*Task objective*
Only one stretch of the records below should be repeated. It starts with the line containing "(** [kick]: close" and goes on through the line containing "Definition add_Errors (m", exactly as written.

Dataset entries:
(* ===== verification/Hub.v ===== *)
(** * The session hub (relay/hub.go, relay/stats.go:63-85)

    One hub owns one session; its goroutine [run] takes commands from an inbox
    one at a time, so every handler is a function from the hub to the hub.
    What handlers share with other goroutines (the channels a connection's
    writer drains, the kick signals, the armed grace timers, the counters) is
    kept by reference in [env] and in [h_armed]. *)
From S2P Require Import Prelude Wire.

Open Scope N_scope.

Definition resumeTokenLen : nat := 32.
Definition sendBuffer : nat := 64.
Definition inboxCap : nat := 16.
Definition hostID : ParticipantID := 1.

(** ** State *)

(** Channels and connections are references; a connection is named by the
    [kicked] channel its [kick] closes. *)
Abbreviation chan_ref := N.
Abbreviation conn_ref := N.

(** relay/stats.go: atomic [uint64] counters. *)
Record Metrics := mkMetrics {
  SessionsCreated : N; FramesForwarded : N; BytesForwarded : N;
  Joins : N; Resumes : N; Errors : N }.

Definition metrics0 : Metrics := mkMetrics 0 0 0 0 0 0.

(** State the hub shares with the server's other goroutines. *)
Record env := mkEnv {
  ev_metrics : Metrics;
  ev_chans : gmap chan_ref (list bytes);
  ev_kicked : gset conn_ref;
  ev_draws : N }.

Record client := mkClient {
  c_id : ParticipantID;
  c_out : chan_ref;
  c_kick : conn_ref;
  c_token : bytes;
  c_held : bool;
  c_gen : N;
  c_timer : option (ParticipantID * N);
  c_evicting : bool }.

Record hub := mkHub {
  h_id : SessionID;
  h_max : Z;
  h_grace : Z;
  h_created : Z;
  h_clients : gmap ParticipantID client;
  h_nextID : ParticipantID;
  h_host : ParticipantID;
  h_evict : list ParticipantID;
  h_armed : gset (ParticipantID * N);
  h_done : bool;
  h_env : env }.

Definition set_clients (h : hub) x : hub :=
  mkHub (h_id h) (h_max h) (h_grace h) (h_created h) x (h_nextID h) (h_host h)
    (h_evict h) (h_armed h) (h_done h) (h_env h).
Definition set_nextID (h : hub) x : hub :=
  mkHub (h_id h) (h_max h) (h_grace h) (h_created h) (h_clients h) x (h_host h)
    (h_evict h) (h_armed h) (h_done h) (h_env h).
Definition set_host (h : hub) x : hub :=
  mkHub (h_id h) (h_max h) (h_grace h) (h_created h) (h_clients h) (h_nextID h) x
    (h_evict h) (h_armed h) (h_done h) (h_env h).
Definition set_evict (h : hub) x : hub :=
  mkHub (h_id h) (h_max h) (h_grace h) (h_created h) (h_clients h) (h_nextID h) (h_host h)
    x (h_armed h) (h_done h) (h_env h).
Definition set_armed (h : hub) x : hub :=
  mkHub (h_id h) (h_max h) (h_grace h) (h_created h) (h_clients h) (h_nextID h) (h_host h)
    (h_evict h) x (h_done h) (h_env h).
Definition set_done (h : hub) x : hub :=
  mkHub (h_id h) (h_max h) (h_grace h) (h_created h) (h_clients h) (h_nextID h) (h_host h)
    (h_evict h) (h_armed h) x (h_env h).
Definition set_env (h : hub) x : hub :=
  mkHub (h_id h) (h_max h) (h_grace h) (h_created h) (h_clients h) (h_nextID h) (h_host h)
    (h_evict h) (h_armed h) (h_done h) x.

Definition set_chans (e : env) x : env := mkEnv (ev_metrics e) x (ev_kicked e) (ev_draws e).
Definition set_kicked (e : env) x : env := mkEnv (ev_metrics e) (ev_chans e) x (ev_draws e).
Definition set_metrics (e : env) x : env := mkEnv x (ev_chans e) (ev_kicked e) (ev_draws e).
Definition set_draws (e : env) x : env := mkEnv (ev_metrics e) (ev_chans e) (ev_kicked e) x.

(** ** References *)

(** [chan_get]: the buffered frames of a channel; [chan_put]: its new buffer. *)
Definition chan_get (h : hub) (ch : chan_ref) : list bytes :=
  default [] (ev_chans (h_env h) !! ch).
Definition chan_put (h : hub) (ch : chan_ref) (q : list bytes) : hub :=
  set_env h (set_chans (h_env h) (<[ch := q]> (ev_chans (h_env h)))).

(** [make(chan []byte, sendBuffer)]: a channel nobody else refers to. *)
Definition make_chan (h : hub) : hub * chan_ref :=
  let ch := fresh (dom (ev_chans (h_env h))) in (chan_put h ch [], ch).

(** [kick]: close the connection's [kicked] channel, once. *)
Definition kick (h : hub) (conn : conn_ref) : hub :=
  set_env h (set_kicked (h_env h) ({[conn]} ∪ ev_kicked (h_env h))).

Definition bump (h : hub) (f : Metrics → Metrics) : hub :=
  set_env h (set_metrics (h_env h) (f (ev_metrics (h_env h)))).

Definition add_Errors (m : Metrics) : Metrics :=
  mkMetrics (SessionsCreated m) (FramesForwarded m) (BytesForwarded m) (Joins m) (Resumes m)
    (wrap 64 (Errors m + 1)).
Definition add_Joins (m : Metrics) : Metrics :=
  mkMetrics (SessionsCreated m) (FramesForwarded m) (BytesForwarded m) (wrap 64 (Joins m + 1))
    (Resumes m) (Errors m).
Definition add_Resumes (m : Metrics) : Metrics :=
  mkMetrics (SessionsCreated m) (FramesForwarded m) (BytesForwarded m) (Joins m)
    (wrap 64 (Resumes m + 1)) (Errors m).
Definition add_Forwarded (n : N) (m : Metrics) : Metrics :=
  mkMetrics (SessionsCreated m) (wrap 64 (FramesForwarded m + 1))
    (wrap 64 (BytesForwarded m + n)) (Joins m) (Resumes m) (Errors m).
Definition add_SessionsCreated (m : Metrics) : Metrics :=
  mkMetrics (wrap 64 (SessionsCreated m + 1)) (FramesForwarded m) (BytesForwarded m) (Joins m)
    (Resumes m) (Errors m).

(** Assignment through a [*client] the hub holds in its map. *)
Definition upd_client (h : hub) (id : ParticipantID) (f : client → client) : hub :=
  set_clients h (alter f id (h_clients h)).

Definition mark_evicting (c : client) : client :=
  mkClient (c_id c) (c_out c) (c_kick c) (c_token c) (c_held c) (c_gen c) (c_timer c) true.

(** [time.Timer.Stop] on a client's timer, when it has one. *)
Definition stop_timer (h : hub) (c : client) : hub :=
  match c_timer c with
  | Some t => set_armed h (h_armed h ∖ {[t]})
  | None => h
  end.

(** ** Commands *)

Record joinReply := mkJoinReply {
  jrep_ok : bool; jrep_errC : N; jrep_errS : string; jrep_id : ParticipantID; jrep_gen : N }.
Record resumeReply := mkResumeReply {
  rrep_ok : bool; rrep_errC : N; rrep_errS : string; rrep_out : option chan_ref; rrep_gen : N }.
Record ClientStat := mkClientStat { cst_ID : N; cst_Held : bool; cst_Gen : N }.
Record hubStats := mkHubStats {
  hs_participants : nat; hs_host : ParticipantID; hs_nextID : ParticipantID;
  hs_clients : list ClientStat }.

Inductive reply := RJoin (r : joinReply) | RResume (r : resumeReply) | RStats (s : hubStats).

Inductive cmd :=
| joinCmd (out : chan_ref) (k : conn_ref) (isCreate : bool)
| leaveCmd (id : ParticipantID) (gen : N) (unexpected : bool)
| resumeCmd (id : ParticipantID) (token : bytes) (k : conn_ref)
| graceExpiredCmd (id : ParticipantID) (gen : N)
| claimHostCmd (id : ParticipantID)
| frameCmd (from : ParticipantID) (typ : MsgType) (raw : bytes)
| statsCmd
| closeCmd (reason : string).

Definition newHub (id : SessionID) (maxParticipants grace created : Z) (e : env) : hub :=
  mkHub id maxParticipants grace created ∅ hostID hostID [] ∅ false e.

(** ** Handlers *)

Section Hub.
Context {WC : WireCodec} {EN : Entropy} {MR : MapRange ParticipantID client}.

Definition queue (h : hub) (id : ParticipantID) (frame : bytes) : hub :=
  match h_clients h !! id with
  | None => h
  | Some c =>
      if c_evicting c then h
      else match chan_try_send sendBuffer (chan_get h (c_out c)) frame with
           | Some q => chan_put h (c_out c) q
           | None =>
               let h := upd_client h id mark_evicting in
               let h := if c_held c then h else kick h (c_kick c) in
               set_evict h (h_evict h ++ [c_id c])
           end
  end.

Definition sendTo `{Cbor T} (h : hub) (id : ParticipantID) (t : MsgType) (body : T) : hub :=
  match h_clients h !! id with
  | None => h
  | Some _ => match Encode t body with
              | Err _ => h
              | Ok frame => queue h id frame
              end
  end.

Definition queue_except (except : ParticipantID) (frame : bytes) (h : hub)
    (p : ParticipantID * client) : hub :=
  if bool_decide (p.1 = except) then h else queue h p.1 frame.

Definition broadcastFrame `{Cbor T} (h : hub) (t : MsgType) (body : T)
    (except : ParticipantID) : hub :=
  match Encode t body with
  | Err _ => h
  | Ok frame => foldl (queue_except except frame) h (range (h_clients h))
  end.

Definition peersExcept (h : hub) (id : ParticipantID) : list ParticipantID :=
  filter (λ p, p ≠ id) (range (h_clients h)).*1.

(** [drainChan]: the whole buffer, leaving the channel empty. *)
Definition drainChan (h : hub) (ch : chan_ref) : hub * list bytes :=
  (chan_put h ch [], chan_get h ch).

(** [newToken]: the error of [rand.Read] is discarded, leaving the zeroed
    slice [make] returned. *)
Definition newToken (h : hub) : hub * bytes :=
  let i := ev_draws (h_env h) in
  (set_env h (set_draws (h_env h) (i + 1)),
   default (replicate resumeTokenLen x00) (rand_read i resumeTokenLen)).

Definition handleClaimHost (h : hub) (id : ParticipantID) : hub :=
  match h_clients h !! id with
  | Some _ => set_host h id
  | None => h
  end.

Definition handleClose (h : hub) (reason : string) : hub :=
  broadcastFrame h MsgSessionClosed (mkSessionClosed reason) 0.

*Solution to the problem*
(** [kick]: close the connection's [kicked] channel, once. *)
Definition kick (h : hub) (conn : conn_ref) : hub :=
  set_env h (set_kicked (h_env h) ({[conn]} ∪ ev_kicked (h_env h))).

Definition bump (h : hub) (f : Metrics → Metrics) : hub :=
  set_env h (set_metrics (h_env h) (f (ev_metrics (h_env h)))).

Definition add_Errors (m : Metrics) : Metrics :=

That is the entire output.